## TASK
Every line of the entries below from the one containing "(** ** The loop *)" to the one containing "wf (keptX st) = true ->", both ends included, must be written out exactly. No other line belongs in the answer.

______

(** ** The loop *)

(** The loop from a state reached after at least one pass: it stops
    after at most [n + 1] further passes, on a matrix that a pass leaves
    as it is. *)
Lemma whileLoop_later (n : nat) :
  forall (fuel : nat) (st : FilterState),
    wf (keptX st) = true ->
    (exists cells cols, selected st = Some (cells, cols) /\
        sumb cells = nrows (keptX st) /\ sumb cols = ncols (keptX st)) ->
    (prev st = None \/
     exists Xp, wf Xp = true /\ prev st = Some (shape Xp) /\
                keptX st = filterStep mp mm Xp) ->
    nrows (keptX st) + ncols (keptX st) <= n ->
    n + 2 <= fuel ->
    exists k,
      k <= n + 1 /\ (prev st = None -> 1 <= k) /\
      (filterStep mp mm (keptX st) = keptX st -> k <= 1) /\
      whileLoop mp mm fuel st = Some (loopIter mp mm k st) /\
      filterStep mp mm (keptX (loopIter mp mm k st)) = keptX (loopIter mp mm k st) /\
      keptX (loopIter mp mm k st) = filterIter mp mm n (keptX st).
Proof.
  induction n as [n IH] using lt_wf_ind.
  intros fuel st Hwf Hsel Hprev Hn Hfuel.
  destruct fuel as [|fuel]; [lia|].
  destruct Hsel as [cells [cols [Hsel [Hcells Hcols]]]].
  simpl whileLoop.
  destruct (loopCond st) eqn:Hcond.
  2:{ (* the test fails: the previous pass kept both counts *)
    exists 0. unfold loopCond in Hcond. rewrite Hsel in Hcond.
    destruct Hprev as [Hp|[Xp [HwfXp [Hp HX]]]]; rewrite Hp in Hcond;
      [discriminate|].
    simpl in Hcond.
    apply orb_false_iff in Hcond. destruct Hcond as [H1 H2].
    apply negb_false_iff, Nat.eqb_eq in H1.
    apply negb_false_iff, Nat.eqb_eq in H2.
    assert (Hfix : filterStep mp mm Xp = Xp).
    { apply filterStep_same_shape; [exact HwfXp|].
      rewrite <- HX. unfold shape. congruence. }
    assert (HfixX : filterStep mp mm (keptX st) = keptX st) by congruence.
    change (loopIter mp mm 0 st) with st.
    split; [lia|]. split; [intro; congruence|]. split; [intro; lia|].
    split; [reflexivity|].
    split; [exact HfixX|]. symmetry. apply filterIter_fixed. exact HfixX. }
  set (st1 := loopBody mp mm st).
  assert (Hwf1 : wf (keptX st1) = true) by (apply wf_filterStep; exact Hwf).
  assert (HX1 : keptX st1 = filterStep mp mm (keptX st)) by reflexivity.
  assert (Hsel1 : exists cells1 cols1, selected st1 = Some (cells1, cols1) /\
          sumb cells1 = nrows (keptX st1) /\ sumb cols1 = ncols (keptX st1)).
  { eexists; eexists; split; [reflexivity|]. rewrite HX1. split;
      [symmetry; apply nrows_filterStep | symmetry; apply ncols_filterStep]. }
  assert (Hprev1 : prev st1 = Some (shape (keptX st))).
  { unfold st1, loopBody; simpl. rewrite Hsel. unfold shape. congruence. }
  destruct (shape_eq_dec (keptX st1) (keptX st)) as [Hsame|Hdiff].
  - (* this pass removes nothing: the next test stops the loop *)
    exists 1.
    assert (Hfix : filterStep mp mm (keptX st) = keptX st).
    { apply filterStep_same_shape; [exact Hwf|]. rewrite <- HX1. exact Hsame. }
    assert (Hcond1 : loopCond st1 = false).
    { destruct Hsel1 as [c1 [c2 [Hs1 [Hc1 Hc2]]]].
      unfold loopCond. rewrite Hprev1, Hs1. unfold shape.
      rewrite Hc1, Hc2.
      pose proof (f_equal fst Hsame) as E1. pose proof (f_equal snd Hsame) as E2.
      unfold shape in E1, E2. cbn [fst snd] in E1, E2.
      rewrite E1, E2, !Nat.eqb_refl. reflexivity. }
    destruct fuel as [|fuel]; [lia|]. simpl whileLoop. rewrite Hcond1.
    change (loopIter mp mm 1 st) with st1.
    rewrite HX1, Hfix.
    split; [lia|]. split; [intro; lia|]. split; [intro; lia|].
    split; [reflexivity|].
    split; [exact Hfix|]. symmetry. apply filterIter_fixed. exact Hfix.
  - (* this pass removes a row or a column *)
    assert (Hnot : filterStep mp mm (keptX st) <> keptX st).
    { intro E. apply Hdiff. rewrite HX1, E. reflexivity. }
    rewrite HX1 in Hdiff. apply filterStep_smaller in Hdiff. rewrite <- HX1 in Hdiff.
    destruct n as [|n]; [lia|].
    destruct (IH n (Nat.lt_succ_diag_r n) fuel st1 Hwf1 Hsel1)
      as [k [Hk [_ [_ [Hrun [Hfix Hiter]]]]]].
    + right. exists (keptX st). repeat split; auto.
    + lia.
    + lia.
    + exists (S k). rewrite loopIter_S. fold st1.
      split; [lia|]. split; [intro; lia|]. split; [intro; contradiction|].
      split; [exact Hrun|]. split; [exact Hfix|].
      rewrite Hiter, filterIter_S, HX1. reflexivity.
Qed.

______

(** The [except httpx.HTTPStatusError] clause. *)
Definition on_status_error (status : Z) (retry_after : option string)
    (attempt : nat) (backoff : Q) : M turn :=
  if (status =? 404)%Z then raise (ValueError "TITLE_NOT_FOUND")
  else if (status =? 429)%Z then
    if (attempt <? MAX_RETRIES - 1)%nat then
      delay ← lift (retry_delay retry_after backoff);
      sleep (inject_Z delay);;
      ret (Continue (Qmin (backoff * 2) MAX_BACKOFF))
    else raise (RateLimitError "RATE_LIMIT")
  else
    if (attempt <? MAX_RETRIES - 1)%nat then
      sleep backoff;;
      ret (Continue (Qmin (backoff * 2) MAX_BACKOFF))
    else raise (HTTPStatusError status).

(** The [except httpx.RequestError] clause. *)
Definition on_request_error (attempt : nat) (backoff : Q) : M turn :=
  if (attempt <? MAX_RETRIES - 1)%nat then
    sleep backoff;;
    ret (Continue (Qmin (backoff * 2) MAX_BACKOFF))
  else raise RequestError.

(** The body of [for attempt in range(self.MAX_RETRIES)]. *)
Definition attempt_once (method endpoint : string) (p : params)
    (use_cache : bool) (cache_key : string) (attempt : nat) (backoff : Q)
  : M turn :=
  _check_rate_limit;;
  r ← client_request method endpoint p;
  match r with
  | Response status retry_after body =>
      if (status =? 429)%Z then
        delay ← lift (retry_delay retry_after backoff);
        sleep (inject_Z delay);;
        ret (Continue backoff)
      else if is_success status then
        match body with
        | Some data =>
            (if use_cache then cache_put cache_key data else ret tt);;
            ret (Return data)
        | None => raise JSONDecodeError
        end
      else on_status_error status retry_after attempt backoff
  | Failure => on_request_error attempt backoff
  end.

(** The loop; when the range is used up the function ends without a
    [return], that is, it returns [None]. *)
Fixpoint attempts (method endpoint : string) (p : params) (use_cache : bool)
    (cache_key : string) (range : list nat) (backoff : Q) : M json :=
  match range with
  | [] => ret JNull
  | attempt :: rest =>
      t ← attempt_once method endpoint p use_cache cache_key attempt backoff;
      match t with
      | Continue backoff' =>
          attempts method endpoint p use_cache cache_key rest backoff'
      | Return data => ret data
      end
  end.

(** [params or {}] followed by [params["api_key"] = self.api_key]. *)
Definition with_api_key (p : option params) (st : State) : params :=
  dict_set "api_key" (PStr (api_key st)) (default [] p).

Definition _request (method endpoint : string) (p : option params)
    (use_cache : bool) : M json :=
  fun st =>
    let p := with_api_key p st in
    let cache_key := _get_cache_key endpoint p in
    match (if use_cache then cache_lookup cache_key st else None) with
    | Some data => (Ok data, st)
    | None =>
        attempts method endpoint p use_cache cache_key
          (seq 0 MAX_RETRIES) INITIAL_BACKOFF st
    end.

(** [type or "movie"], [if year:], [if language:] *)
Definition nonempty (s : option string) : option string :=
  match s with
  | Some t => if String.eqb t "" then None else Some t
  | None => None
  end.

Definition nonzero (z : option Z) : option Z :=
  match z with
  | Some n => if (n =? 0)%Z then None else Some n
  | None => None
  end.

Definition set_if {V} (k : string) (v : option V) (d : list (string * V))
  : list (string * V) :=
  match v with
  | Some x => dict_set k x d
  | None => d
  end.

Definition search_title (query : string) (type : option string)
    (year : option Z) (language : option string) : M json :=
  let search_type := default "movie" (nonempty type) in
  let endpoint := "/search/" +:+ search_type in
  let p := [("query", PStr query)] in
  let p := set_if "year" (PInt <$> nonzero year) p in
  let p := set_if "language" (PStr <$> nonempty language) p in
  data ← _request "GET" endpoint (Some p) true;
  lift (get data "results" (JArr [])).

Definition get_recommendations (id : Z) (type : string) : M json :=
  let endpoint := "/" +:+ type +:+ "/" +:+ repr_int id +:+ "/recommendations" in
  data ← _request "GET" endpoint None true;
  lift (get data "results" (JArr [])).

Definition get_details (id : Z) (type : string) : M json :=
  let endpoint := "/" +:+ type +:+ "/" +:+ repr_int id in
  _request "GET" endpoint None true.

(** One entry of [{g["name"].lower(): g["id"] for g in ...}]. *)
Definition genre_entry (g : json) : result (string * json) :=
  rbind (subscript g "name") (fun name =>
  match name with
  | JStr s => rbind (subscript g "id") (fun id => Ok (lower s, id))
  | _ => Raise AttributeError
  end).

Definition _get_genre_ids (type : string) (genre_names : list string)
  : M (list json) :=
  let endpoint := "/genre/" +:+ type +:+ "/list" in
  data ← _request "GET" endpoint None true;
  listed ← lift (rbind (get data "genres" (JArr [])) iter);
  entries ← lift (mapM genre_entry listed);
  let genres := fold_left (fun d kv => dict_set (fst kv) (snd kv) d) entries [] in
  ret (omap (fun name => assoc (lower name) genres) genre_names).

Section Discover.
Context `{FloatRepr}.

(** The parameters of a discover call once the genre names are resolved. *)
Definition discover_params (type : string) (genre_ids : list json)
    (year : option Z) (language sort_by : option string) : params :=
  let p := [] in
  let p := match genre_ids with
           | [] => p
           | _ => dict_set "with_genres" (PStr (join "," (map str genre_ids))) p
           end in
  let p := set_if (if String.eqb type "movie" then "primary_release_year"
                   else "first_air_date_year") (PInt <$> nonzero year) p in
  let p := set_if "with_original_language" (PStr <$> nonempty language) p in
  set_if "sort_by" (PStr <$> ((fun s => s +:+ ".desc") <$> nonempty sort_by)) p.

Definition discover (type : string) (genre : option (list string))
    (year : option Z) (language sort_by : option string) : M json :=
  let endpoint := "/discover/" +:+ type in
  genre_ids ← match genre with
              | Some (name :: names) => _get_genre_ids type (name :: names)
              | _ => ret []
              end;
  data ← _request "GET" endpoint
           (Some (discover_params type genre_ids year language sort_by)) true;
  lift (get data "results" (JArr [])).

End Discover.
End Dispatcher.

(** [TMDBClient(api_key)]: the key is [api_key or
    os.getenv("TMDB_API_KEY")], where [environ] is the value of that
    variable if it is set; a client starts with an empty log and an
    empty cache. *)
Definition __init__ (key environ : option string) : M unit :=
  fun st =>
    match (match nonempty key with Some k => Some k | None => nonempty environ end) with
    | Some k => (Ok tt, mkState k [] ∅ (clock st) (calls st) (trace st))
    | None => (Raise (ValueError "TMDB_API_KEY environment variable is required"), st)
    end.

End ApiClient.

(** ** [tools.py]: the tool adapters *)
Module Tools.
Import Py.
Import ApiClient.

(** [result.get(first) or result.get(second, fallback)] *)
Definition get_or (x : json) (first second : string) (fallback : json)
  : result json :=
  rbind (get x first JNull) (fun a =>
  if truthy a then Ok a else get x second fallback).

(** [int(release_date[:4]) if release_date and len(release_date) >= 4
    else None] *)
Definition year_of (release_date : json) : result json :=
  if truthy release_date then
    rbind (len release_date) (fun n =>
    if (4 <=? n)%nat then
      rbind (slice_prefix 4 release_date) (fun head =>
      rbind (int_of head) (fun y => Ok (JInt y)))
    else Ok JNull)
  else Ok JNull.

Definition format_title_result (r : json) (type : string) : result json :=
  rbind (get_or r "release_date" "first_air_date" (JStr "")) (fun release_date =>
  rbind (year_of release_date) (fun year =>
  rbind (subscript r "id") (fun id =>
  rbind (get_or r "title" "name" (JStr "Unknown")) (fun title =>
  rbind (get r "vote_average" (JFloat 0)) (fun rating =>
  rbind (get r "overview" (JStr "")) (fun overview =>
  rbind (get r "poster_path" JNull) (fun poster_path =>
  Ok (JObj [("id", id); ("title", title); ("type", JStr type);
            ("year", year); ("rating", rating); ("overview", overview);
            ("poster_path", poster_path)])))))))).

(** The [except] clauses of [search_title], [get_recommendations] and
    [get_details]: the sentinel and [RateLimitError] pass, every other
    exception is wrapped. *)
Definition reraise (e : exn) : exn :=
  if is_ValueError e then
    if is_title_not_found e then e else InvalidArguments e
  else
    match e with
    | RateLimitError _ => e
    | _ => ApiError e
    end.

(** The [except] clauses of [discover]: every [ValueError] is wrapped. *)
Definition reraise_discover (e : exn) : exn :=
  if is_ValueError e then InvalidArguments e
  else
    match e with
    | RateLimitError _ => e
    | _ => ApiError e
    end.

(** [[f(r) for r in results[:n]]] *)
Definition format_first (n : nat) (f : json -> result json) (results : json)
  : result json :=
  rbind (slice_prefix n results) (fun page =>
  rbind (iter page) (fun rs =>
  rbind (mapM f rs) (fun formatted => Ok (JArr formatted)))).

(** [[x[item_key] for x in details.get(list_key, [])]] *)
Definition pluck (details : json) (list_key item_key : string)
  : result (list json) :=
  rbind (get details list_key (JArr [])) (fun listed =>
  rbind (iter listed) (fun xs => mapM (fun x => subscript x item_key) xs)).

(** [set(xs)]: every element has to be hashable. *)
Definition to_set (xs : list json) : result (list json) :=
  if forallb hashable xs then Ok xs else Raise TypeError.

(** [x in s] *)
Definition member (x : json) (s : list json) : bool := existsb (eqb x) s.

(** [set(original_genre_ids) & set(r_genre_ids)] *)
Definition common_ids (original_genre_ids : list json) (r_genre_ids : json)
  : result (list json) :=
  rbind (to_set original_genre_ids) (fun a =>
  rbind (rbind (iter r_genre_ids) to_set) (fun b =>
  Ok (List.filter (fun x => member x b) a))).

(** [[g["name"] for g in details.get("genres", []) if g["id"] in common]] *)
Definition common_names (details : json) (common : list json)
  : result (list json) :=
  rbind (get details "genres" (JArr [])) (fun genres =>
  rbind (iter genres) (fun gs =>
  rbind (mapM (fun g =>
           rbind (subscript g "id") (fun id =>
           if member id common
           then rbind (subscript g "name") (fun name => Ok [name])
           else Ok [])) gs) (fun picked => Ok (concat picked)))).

______

## WRITTEN RESPONSE
(** ** The loop *)

(** The loop from a state reached after at least one pass: it stops
    after at most [n + 1] further passes, on a matrix that a pass leaves
    as it is. *)
Lemma whileLoop_later (n : nat) :
  forall (fuel : nat) (st : FilterState),
    wf (keptX st) = true ->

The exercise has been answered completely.